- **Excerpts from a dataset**

========================================

(* ===== verification/SocketOrder.v ===== *)
(** * The bytes of a connection arrive in order

    The theorems about any sequence of operations on a connected socket, from the lemmas on
    single operations of [SocketStream] and [SocketDrain]: what the kernel was given and
    what is waiting are together the bytes sent, in order; nothing waits unless the socket
    thread was asked to write; and with a kernel that takes bytes everything is delivered. *)
From Stdlib Require Import String.
From S2P Require Import Prelude Bytes Text SocketObject SocketEndpoint SocketCmd SocketState SocketServer SocketStream SocketDrain.
Open Scope list_scope.
Open Scope Z_scope.

Definition op_data (op : stream_op) : list Z := match op with OpSend data => data | _ => [] end.

Section order.
Context {K : Type} `{StreamKernel K}.
Variables (fuel : nat) (id fd : Z).
Hypothesis Hid : is_s32 id.
Notation i := (socket_array_index id).
Notation S st := (socket_at (sv_pool st) i).

(** a connected socket with nothing to send *)
Record idle (st : server K) : Prop := {
  idle_sock : sock_ok id fd (S st) SOCKET_STATUS_CONNECTED;
  idle_high : so_high (S st) = wbl_empty;
  idle_size : so_write_buffer_size (S st) = 0;
  idle_direct : so_direct_write_buffer (S st) = 0;
  idle_count : so_sending_count (S st) = Z.shiftl (socket_id_high16 id) 16;
  idle_pipe : sv_pipe st = [];
  idle_next : 0 < sv_next st
}.

Lemma idle_inv st : idle st → stream_inv id fd st SOCKET_STATUS_CONNECTED None [] [] 0.
Proof.
  intros [I1 I2 I3 I4 I5 I6 I7]. split; try done; try (constructor; done); [|lia].
  split; try done; rewrite ?I2; try done; constructor.
Qed.

(** what one or more operations that send [data] lead to *)
Definition connected_after (st st' : server K) dw hs items (c : Z) (n k : nat) (data : list Z) : Prop :=
  ∃ dw' hs' items' c', stream_inv id fd st' SOCKET_STATUS_CONNECTED dw' hs' items' c' ∧ c' <= c + Z.of_nat n ∧
    (length hs' <= length hs + n)%nat ∧ (length items' <= length items + k)%nat ∧ grows fd st st' ∧
    k_sent (sv_os st') fd ++ waiting dw' hs' items' = k_sent (sv_os st) fd ++ waiting dw hs items ++ data.
Definition closed_after (st st' : server K) dw hs items (data : list Z) : Prop :=
  so_status (S st') = SOCKET_STATUS_HALF_CLOSE_WRITE ∧ grows fd st st' ∧
  ∃ bytes, k_sent (sv_os st') fd ++ bytes = k_sent (sv_os st) fd ++ waiting dw hs items ++ data.

(** one command *)
Lemma command_step (st : server K) dw hs items c : stream_inv id fd st SOCKET_STATUS_CONNECTED dw hs items c →
  ∃ st' : server K, stream_step fuel id OpCommand st = Ok ([], st') ∧ sv_next st <= sv_next st' <= sv_next st + 1 ∧
    ∃ hs' c', stream_inv id fd st' SOCKET_STATUS_CONNECTED dw hs' (tail items) c' ∧ c' <= c ∧
      (length hs' <= Datatypes.S (length hs))%nat ∧ k_sent (sv_os st') = k_sent (sv_os st) ∧
      waiting dw hs' (tail items) = waiting dw hs items.
Proof.
  intros Hinv. unfold stream_step. mrun. destruct items as [|[p data|] items]; simpl tail.
  - rewrite (i_pipe _ _ _ _ _ _ _ _ Hinv). simpl. mrun. exists st. split; [done|]. split; [lia|]. exists hs, c. split_and!; try done; lia.
  - destruct (command_send id fd st dw hs p data items c Hid Hinv) as (n & st1 & hs1 & Hc & Hinv1 & Hw & Hlen & Hk & Hn).
    rewrite bool_decide_eq_false_2 by (rewrite (i_pipe _ _ _ _ _ _ _ _ Hinv), fmap_cons; simpl; discriminate).
    mstep ltac:(exact Hc). mrun. exists st1. split; [done|]. split; [lia|]. exists hs1, (c - 1). split_and!; try done; lia.
  - destruct (command_trigger id fd st dw hs items c Hid Hinv) as (n & st1 & Hc & Hinv1 & Hk & Hn).
    rewrite bool_decide_eq_false_2 by (rewrite (i_pipe _ _ _ _ _ _ _ _ Hinv), fmap_cons; simpl; discriminate).
    mstep ltac:(exact Hc). mrun. exists st1. split; [done|]. split; [lia|]. exists hs, c. split_and!; try done; lia.
Qed.

(** nothing waits unless the socket thread was asked to write *)
Lemma not_waiting (st : server K) dw hs items c : stream_inv id fd st SOCKET_STATUS_CONNECTED dw hs items c →
  ItTrigger ∉ items → so_writing (S st) = false → dw = None ∧ hs = [].
Proof.
  intros [_ _ _ _ _ _ _ _ _ _ I11 I12 _] Hno Hw. split.
  - destruct dw as [d|]; [|done]. destruct I12; [done|congruence|done].
  - destruct hs as [|h hs]; [done|]. specialize (I11 ltac:(done)). congruence.
Qed.

(** one writable event *)
Lemma writable_step (st : server K) dw hs items c : stream_inv id fd st SOCKET_STATUS_CONNECTED dw hs items c →
  (Datatypes.S (length hs) < fuel)%nat →
  ∃ st' : server K, stream_step fuel id OpWritable st = Ok ([], st') ∧ sv_next st <= sv_next st' <= sv_next st + 1 ∧
    ((so_writing (S st) = false ∧ st' = st) ∨ written id fd st st' dw hs items c (Datatypes.S (length hs))).
Proof.
  intros Hinv Hfuel. unfold stream_step. mrun. destruct (so_writing (S st)) eqn:Hw.
  - destruct (writable_spec id fd st fuel dw hs items c Hinv Hw Hfuel) as (ev & st1 & Hs & Hn & Hwr).
    mstep ltac:(exact Hs). mrun. exists st1. split; [done|]. split; [lia|]. by right.
  - mrun. exists st. split; [done|]. split; [lia|]. by left.
Qed.

(** one operation *)
Lemma step_spec op (st : server K) dw hs items c : stream_inv id fd st SOCKET_STATUS_CONNECTED dw hs items c →
  c + 1 < 0xFFFF → sv_next st + 1 < 2 ^ 64 → (Datatypes.S (length hs) < fuel)%nat →
  Z.of_nat (length (op_data op)) < USER_OBJECT_TAG →
  ∃ st' : server K, stream_step fuel id op st = Ok (op_data op, st') ∧ sv_next st' <= sv_next st + 2 ∧
    (takes_some fd (K := K) → so_status (S st') ≠ SOCKET_STATUS_HALF_CLOSE_WRITE) ∧
    (connected_after st st' dw hs items c 1 1 (op_data op) ∨ closed_after st st' dw hs items (op_data op)).
Proof.
  intros Hinv Hc Hn Hfuel Hlen. unfold connected_after, closed_after. destruct op as [data| |]; cbn [op_data] in *; rewrite ?app_nil_r.
  - destruct (send_string_spec id fd st data dw hs items c Hinv Hlen Hc Hn) as (st1 & dw1 & items1 & c1 & Hs & Hinv1 & Hc1 & Hl1 & Hg1 & Hn1 & Hk).
    unfold stream_step. mstep ltac:(exact Hs). mrun. exists st1. split; [done|]. split; [lia|].
    split; [by rewrite (s_status _ _ _ _ (i_sock _ _ _ _ _ _ _ _ Hinv1))|].
    left. exists dw1, hs, items1, c1. split_and!; try done; lia.
  - destruct (command_step st dw hs items c Hinv) as (st1 & Hs & Hn1 & hs1 & c1 & Hinv1 & Hc1 & Hl1 & Hk & Hw).
    exists st1. split; [done|]. split; [lia|]. split; [by rewrite (s_status _ _ _ _ (i_sock _ _ _ _ _ _ _ _ Hinv1))|].
    left. exists dw, hs1, (tail items), c1. unfold grows. rewrite Hk, Hw. split_and!; try done; [lia|lia|destruct items; simpl; lia].
  - destruct (writable_step st dw hs items c Hinv Hfuel) as (st1 & Hs & Hn1 & Hcase). exists st1. split; [done|]. split; [lia|].
    destruct Hcase as [[Hwr ->]|[Hsome [Hg Hcase]]].
    + split; [by rewrite (s_status _ _ _ _ (i_sock _ _ _ _ _ _ _ _ Hinv))|]. left. exists dw, hs, items, c. split_and!; try done; try lia. by apply grows_refl.
    + split; [by intros [? _]%Hsome|]. destruct Hcase as [(hs1 & Hinv1 & Hl1 & Hk)|[Hst Hb]]; [left|by right].
      exists None, hs1, items, c. split_and!; try done; lia.
Qed.

(** ** Sequences of operations *)

Lemma run_cons op ops (st st' st'' : server K) data rest : so_status (S st) = SOCKET_STATUS_CONNECTED →
  stream_step fuel id op st = Ok (data, st') → stream_run fuel id ops st' = Ok (rest, st'') →
  stream_run fuel id (op :: ops) st = Ok (data ++ rest, st'').
Proof.
  intros Hs Hop Hops. cbn [stream_run]. mrun. unfold status_is. rewrite Hs, bool_decide_eq_true_2 by done.
  mstep ltac:(exact Hop). mstep ltac:(exact Hops). done.
Qed.

Lemma run_stopped ops (st : server K) : so_status (S st) = SOCKET_STATUS_HALF_CLOSE_WRITE →
  stream_run fuel id ops st = Ok ([], st).
Proof. intros Hs. destruct ops; [done|]. cbn [stream_run]. mrun. unfold status_is. by rewrite Hs, bool_decide_eq_false_2. Qed.

Lemma run_app ops1 ops2 (st st' st'' : server K) data1 data2 : stream_run fuel id ops1 st = Ok (data1, st') →
  stream_run fuel id ops2 st' = Ok (data2, st'') → stream_run fuel id (ops1 ++ ops2) st = Ok (data1 ++ data2, st'').
Proof.
  revert st data1. induction ops1 as [|op ops1 IH]; intros st data1 H1 H2; [by injection H1 as <- <-|].
  simpl app. cbn [stream_run] in *. revert H1. mrun. destruct (status_is _ _) eqn:Es.
  - intros H1. unfold mbind, M_bind in H1 |- *. destruct (stream_step fuel id op st) as [[d st1]|]; [|done]. simpl in *.
    destruct (stream_run fuel id ops1 st1) as [[r st2]|] eqn:E1; [|done]. simpl in H1. injection H1 as <- <-.
    rewrite (IH _ _ E1 H2). simpl. by rewrite app_assoc.
  - intros [= <- <-]. destruct ops2 as [|op2 ops2]; [by injection H2 as <- <-|]. cbn [stream_run] in H2. revert H2. mrun. by rewrite Es.
Qed.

========================================

- **Directions for this task**
Up to and including the line with "Definition op_data (op", restate the records above word for word from the very first line.

- **Exercise output**
(* ===== verification/SocketOrder.v ===== *)
(** * The bytes of a connection arrive in order

    The theorems about any sequence of operations on a connected socket, from the lemmas on
    single operations of [SocketStream] and [SocketDrain]: what the kernel was given and
    what is waiting are together the bytes sent, in order; nothing waits unless the socket
    thread was asked to write; and with a kernel that takes bytes everything is delivered. *)
From Stdlib Require Import String.
From S2P Require Import Prelude Bytes Text SocketObject SocketEndpoint SocketCmd SocketState SocketServer SocketStream SocketDrain.
Open Scope list_scope.
Open Scope Z_scope.

Definition op_data (op : stream_op) : list Z := match op with OpSend data => data | _ => [] end.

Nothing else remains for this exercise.